┌─ Extracted data

(** One iteration of [update] runs through on a consistent table and keeps
    it consistent. *)
Lemma ContactManifoldTable_update_step_consistent `{MathLib} (dt : Q) (i : nat)
    (s : World * ContactManifoldTable.t) :
  Table_consistent s.1 s.2 ->
  exists s', ContactManifoldTable_update_step dt i s = Ok s' /\ Table_consistent s'.1 s'.2.
Proof.
  destruct s as [w t]. cbn [fst snd]. intro Hcons.
  destruct (array_get (ContactManifoldTable.manifolds t) i) as [r|] eqn:Hslot.
  2:{ exists (w, t). unfold ContactManifoldTable_update_step. rewrite Hslot. now split. }
  pose proof Hcons as (Hslots & Hmatrix & (Hfree_nd & Hfree) & Hdistinct & (Hpool_nd & Hpool)).
  destruct (Hslots i r Hslot) as (m & Hheap & Hwf & Hkey).
  destruct (matrix_lookup_row _ _ _ _ Hkey) as [row Hrow].
  destruct (Manifold_update_spec w m dt Hwf) as (w1 & m1 & Hupd & Hwf1 & _ & Hid & Hview).
  destruct (negb (Manifold.numContacts m1 =? 0)%Z) eqn:Hpersists.
  - exists (setManifold w1 r m1, t).
    split; [eapply ContactManifoldTable_update_step_kept; eauto|]. cbn [fst snd].
    destruct Hid as (Hlo & Hhi & _). destruct Hview as (_ & Hh & Hp & _).
    eapply (Table_consistent_rewrite w (setManifold w1 r m1) t i r m m1); eauto.
    cbn. congruence.
  - destruct (ContactManifoldTable_update_step_removed w t dt i r m row w1 m1)
      as (w' & Hstep & _ & Hh' & Hp' & _); auto.
    eexists. split; [exact Hstep|].
    unfold Table_consistent.
    cbn [fst snd ContactManifoldTable.manifolds ContactManifoldTable.collisionMatrix
         ContactManifoldTable._IDPool].
    rewrite Hh', Hp'.
    assert (Hlook : forall lo hi,
              matrix_lookup
                (<[Manifold.lowID m := <[Manifold.highID m := None]> row]>
                   (ContactManifoldTable.collisionMatrix t)) lo hi
              = if decide ((lo, hi) = (Manifold.lowID m, Manifold.highID m)) then None
                else matrix_lookup (ContactManifoldTable.collisionMatrix t) lo hi).
    { intros lo hi. case_decide as Hk.
      - injection Hk as -> ->. apply matrix_lookup_insert.
      - pose proof (matrix_lookup_insert_other (ContactManifoldTable.collisionMatrix t)
                      (Manifold.lowID m) (Manifold.highID m) None lo hi Hk) as Hother.
        now rewrite Hrow in Hother. }
    assert (Hother : forall j r', array_get (ContactManifoldTable.manifolds t) j = Some r' ->
              j <> i -> r' <> r).
    { intros j r' Hj Hne ->. apply Hne. eauto. }
    split; [|split; [|split; [|split]]].
    + intros j r' Hj.
      assert (i <> j) by (intros ->; rewrite array_get_set_eq in Hj; discriminate).
      rewrite array_get_set_ne in Hj by auto.
      destruct (Hslots j r' Hj) as (mj & Hmj & Hwfj & Hkeyj).
      exists mj. rewrite lookup_insert_ne by (apply not_eq_sym; eauto).
      split; [exact Hmj|]. split; [exact Hwfj|].
      rewrite Hlook, decide_False; [exact Hkeyj|].
      intro Heq. injection Heq as Hlo Hhi. rewrite Hlo, Hhi in Hkeyj. congruence.
    + intros lo hi j Hj. rewrite Hlook in Hj. case_decide as Hk; [discriminate|].
      destruct (Hmatrix lo hi j Hj) as (r' & mj & Hslotj & Hmj & Hloj & Hhij).
      assert (i <> j).
      { intros <-. apply Hk. assert (r' = r) as -> by congruence.
        assert (mj = m) as -> by congruence. congruence. }
      exists r', mj. rewrite array_get_set_ne by auto.
      rewrite lookup_insert_ne by (apply not_eq_sym; eauto). auto.
    + split.
      * apply NoDup_snoc_intro; [exact Hfree_nd|]. intro Hin. apply Hfree in Hin. congruence.
      * intros j Hj. apply in_app_or in Hj as [Hj|[<-|[]]].
        -- destruct (decide (i = j)) as [<-|Hne]; [apply array_get_set_eq|].
           rewrite array_get_set_ne by auto. now apply Hfree.
        -- apply array_get_set_eq.
    + intros i1 i2 r' H1 H2.
      assert (i <> i1) by (intros ->; rewrite array_get_set_eq in H1; discriminate).
      assert (i <> i2) by (intros ->; rewrite array_get_set_eq in H2; discriminate).
      rewrite array_get_set_ne in H1, H2 by auto. eauto.
    + split.
      * apply NoDup_snoc_intro; [exact Hpool_nd|]. intro Hin.
        destruct (Hpool r Hin) as [_ Hnot]. now apply (Hnot i).
      * intros r' Hr'.
        assert (Hnot : forall j,
                  array_get (array_set (ContactManifoldTable.manifolds t) i None) j
                  <> Some r').
        { intros j Hj.
          assert (i <> j) by (intros ->; rewrite array_get_set_eq in Hj; discriminate).
          rewrite array_get_set_ne in Hj by auto.
          apply in_app_or in Hr' as [Hr'|[<-|[]]].
          - destruct (Hpool r' Hr') as [_ Hn]. now apply (Hn j).
          - apply (Hother j r Hj); auto. }
        split; [|exact Hnot].
        apply lookup_insert_is_Some'.
        apply in_app_or in Hr' as [Hr'|[<-|[]]]; [right | now left].
        now destruct (Hpool r' Hr').
Qed.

└─

[Activity]:
Find the word "Hstep" in the records. Copy every line it appears in.

[Solution to this task]:
      as (w' & Hstep & _ & Hh' & Hp' & _); auto.
    eexists. split; [exact Hstep|].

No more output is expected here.